(** Running such a program keeps every entry in its place, and what it
    leaves suspended is such a program again. *)
Lemma exec_Appends (p : Prog unit) (w : World) :
  Appends p →
  Forall appends_when_resumed (pending w) →
  messages (state w) `prefix_of` messages (state (exec p w))
  ∧ Forall appends_when_resumed (pending (exec p w)).
Proof.
  intros Hp. revert w.
  induction Hp as [a|error|e k He Hk IH|request k Hk _|response k Hk _];
    intros w Hpending; cbn.
  - done.
  - done.
  - destruct (IH {| state := apply_effect e (state w); pending := pending w;
                    log := log w ++ [e] |} Hpending) as [Hprefix Hrest].
    split; [|done].
    etransitivity; [|exact Hprefix].
    destruct e; cbn; done.
  - split; [done|]. apply Forall_app. split; [done|]. by constructor.
  - split; [done|]. apply Forall_app. split; [done|]. by constructor.
Qed.

Lemma step_Appends (w : World) (ev : Event) :
  Forall appends_when_resumed (pending w) →
  messages (state w) `prefix_of` messages (state (step FrontendApp w ev))
  ∧ Forall appends_when_resumed (pending (step FrontendApp w ev)).
Proof.
  intros Hpending.
  assert (Hresume : ∀ i, Forall appends_when_resumed (pending (resume i w))).
  { intros i. cbn. by apply Forall_delete. }
  destruct ev as [|key|value|files|i r|i]; unfold step;
    cbn [onClick onKeyDown onFileChange FrontendApp].
  - destruct (isLoading (state w)); [done|].
    apply exec_Appends; [apply sendMessage_Appends|done].
  - apply exec_Appends; [apply handleKeyDown_Appends|done].
  - apply exec_Appends; [by apply Appends_perform|done].
  - apply exec_Appends; [apply handleFileChange_Appends|done].
  - destruct (pending w !! i) as [[k|response k]|] eqn:Hi; [|done..].
    apply (exec_Appends (k r) (resume i w)); [|done].
    by apply (Forall_lookup_1 _ _ _ _ Hpending Hi).
  - destruct (pending w !! i) as [[k|response k]|] eqn:Hi; [done| |done].
    apply (exec_Appends (k (json_settles response)) (resume i w)); [|done].
    by apply (Forall_lookup_1 _ _ _ _ Hpending Hi).
Qed.

Lemma run_Appends (w : World) (evs : list Event) :
  Forall appends_when_resumed (pending w) →
  messages (state w) `prefix_of` messages (state (run FrontendApp w evs))
  ∧ Forall appends_when_resumed (pending (run FrontendApp w evs)).
Proof.
  revert w. induction evs as [|ev evs IH]; intros w Hpending; [done|].
  destruct (step_Appends w ev Hpending) as [Hprefix Hnext].
  destruct (IH _ Hnext) as [Hprefix' Hlast].
  split; [|done]. by etransitivity.
Qed.

Lemma run_app (c : Component) (w : World) (evs1 evs2 : list Event) :
  run c w (evs1 ++ evs2) = run c (run c w evs1) evs2.
Proof. unfold run. by rewrite foldl_app. Qed.

(** C6. Whatever happens on the page (clicks, keys, edits of the input,
    file choices, settlements of the gateway promises, in any order), the
    transcript after any further events extends the transcript before them:
    it is at least as long, and every entry it had is still there, at the
    same position, with the same sender and text. *)
Theorem transcript_is_append_only (before after : list Event) :
  let old := messages (state (run FrontendApp initial_world before)) in
  let new := messages (state (run FrontendApp initial_world (before ++ after))) in
  old `prefix_of` new
  ∧ length old ≤ length new
  ∧ new = old ++ drop (length old) new
  ∧ ∀ i, i < length old → new !! i = old !! i.
Proof.
  intros old new.
  assert (Hprefix : old `prefix_of` new).
  { subst old new. rewrite run_app.
    apply run_Appends. apply (run_Appends initial_world before). constructor. }
  split; [done|]. split; [by apply prefix_length|].
  destruct Hprefix as [rest ->]. split.
  - by rewrite drop_app_length.
  - intros i Hi. by apply lookup_app_l.
Qed.

(** ** One turn at a time *)

Lemma exec_Replies (b : bool) (p : Prog unit) (w : World) :
  Replies b p →
  isLoading (state w) = true →
  pending w = [] →
  (if b then paired (messages (state w))
   else ∃ ms u, messages (state w) = ms ++ [u] ∧ paired ms ∧ sender u = js "user") →
  consistent (exec p w).
Proof.
  intros Hp. revert w.
  induction Hp as [|updater m k Hupdater Hm Hk IH|b label error k Hk IH
                  |response k Hk _];
    intros w Hbusy Hnone Hms; cbn.
  - by apply consistent_idle.
  - apply IH; cbn; [done|done|].
    destruct Hms as (ms & u & -> & Hpaired & Hu).
    rewrite Hupdater, <- app_assoc. by apply paired_turn.
  - by apply IH.
  - destruct Hms as (ms & u & Hms & Hpaired & Hu).
    apply (consistent_busy _ ms u (OnJson response k)); cbn; try done.
    by rewrite Hnone.
Qed.

Lemma sendMessage_Replies (w : World) :
  isLoading (state w) = false →
  pending w = [] →
  paired (messages (state w)) →
  consistent (exec (Frontend.sendMessage (state w)) w).
Proof.
  intros Hidle Hnone Hpaired. unfold Frontend.sendMessage.
  destruct (negb (ToBoolean (trim (input (state w))))); cbn.
  { by apply consistent_idle. }
  eapply consistent_busy; cbn; [done|by rewrite Hnone| |done|done|done].
  intros [response|error]; cbn.
  - destruct (ok response); cbn.
    + constructor. intros [data|error]; cbn.
      * destruct (member_response data); cbn;
          repeat first [ by econstructor | econstructor ].
      * repeat first [ by econstructor | econstructor ].
    + repeat first [ by econstructor | econstructor ].
  - repeat first [ by econstructor | econstructor ].
Qed.

Lemma step_consistent (w : World) (ev : Event) :
  consistent w → consistent (step FrontendApp w ev).
Proof.
  intros [Hidle Hnone Hpaired|ms u t Hbusy Hone Ht Hms Hpaired Hu].
  - destruct ev as [|key|value|files|i r|i]; unfold step;
      cbn [onClick onKeyDown onFileChange FrontendApp];
      rewrite ?Hidle, ?Hnone, ?lookup_nil; try by apply consistent_idle.
    + by apply sendMessage_Replies.
    + unfold Frontend.handleKeyDown. destruct (_ && _).
      * by apply sendMessage_Replies.
      * by apply consistent_idle.
    + unfold Frontend.handleFileChange.
      destruct (files !! 0%nat); cbn; by apply consistent_idle.
  - assert (Hsame : consistent w) by (by eapply consistent_busy).
    destruct ev as [|key|value|files|i r|i]; unfold step;
      cbn [onClick onKeyDown onFileChange FrontendApp];
      rewrite ?Hbusy, ?Hone; try done.
    + unfold Frontend.handleKeyDown. by rewrite Hbusy, andb_false_r.
    + cbn. by eapply consistent_busy.
    + unfold Frontend.handleFileChange.
      destruct (files !! 0%nat); cbn; by eapply consistent_busy.
    + destruct i as [|i]; [|done]. cbn.
      destruct t as [k|response k]; [|exact Hsame].
      apply (exec_Replies false); cbn; [apply Ht|done|by rewrite Hone|eauto].
    + destruct i as [|i]; [|done]. cbn.
      destruct t as [k|response k]; [exact Hsame|].
      apply (exec_Replies false); cbn; [apply Ht|done|by rewrite Hone|eauto].
Qed.

(** Every page reached from the initial one has one of the two shapes. *)
Lemma run_consistent (w : World) (evs : list Event) :
  consistent w → consistent (run FrontendApp w evs).
Proof.
  revert w. induction evs as [|ev evs IH]; intros w Hw; [done|].
  apply IH. by apply step_consistent.
Qed.

Lemma initial_world_consistent : consistent initial_world.
Proof. apply consistent_idle; [done|done|constructor]. Qed.

Lemma paired_length (ms : list Message) : paired ms → Nat.Even (length ms).
Proof.
  induction 1 as [|ms u b _ [n Hn] _ _]; [by exists 0|].
  exists (S n). rewrite length_app, Hn. cbn. lia.
Qed.

(** X1. Whatever the events, at most one call of [sendMessage] is in flight,
    one exactly when the busy flag is up; and the entries of the transcript
    and the call in flight together are even in number: when the flag is
    down the transcript is made of whole turns. *)
Lemma one_turn_in_flight (evs : list Event) :
  let w := run FrontendApp initial_world evs in
  length (pending w) = (if isLoading (state w) then 1 else 0)
  ∧ Nat.Even (length (messages (state w)) + length (pending w)).
Proof.
  cbv zeta.
  destruct (run_consistent initial_world evs initial_world_consistent)
    as [Hidle Hnone Hpaired|ms u t Hbusy Hone _ Hms Hpaired _].
  - rewrite Hidle, Hnone. cbn. rewrite Nat.add_0_r.
    split; [done|by apply paired_length].
  - rewrite Hbusy, Hone, Hms, length_app. cbn. split; [done|].
    destruct (paired_length ms Hpaired) as [n Hn]. exists (S n). lia.
Qed.

(** The success path of the specification: the reply of the backend is the
    text of the bot entry. *)
Example success_path :
  messages (state (run FrontendApp
    (typed (js "How should I take this medicine?"))
    (turn (inl {| status := 200;
                  json_settles :=
                    inl (Object [(js "response",
                                  String (js "Take two tablets daily."))]) |})))) =
  [user_entry (js "How should I take this medicine?");
   bot_entry (String (js "Take two tablets daily."))].
Proof. reflexivity. Qed.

- Brief:
Only lines with the word "Hbusy" count here; copy every one from the records.

- Solution to this task:
    intros w Hbusy Hnone Hms; cbn.
  intros [Hidle Hnone Hpaired|ms u t Hbusy Hone Ht Hms Hpaired Hu].
      rewrite ?Hbusy, ?Hone; try done.
    + unfold Frontend.handleKeyDown. by rewrite Hbusy, andb_false_r.
    as [Hidle Hnone Hpaired|ms u t Hbusy Hone _ Hms Hpaired _].
  - rewrite Hbusy, Hone, Hms, length_app. cbn. split; [done|].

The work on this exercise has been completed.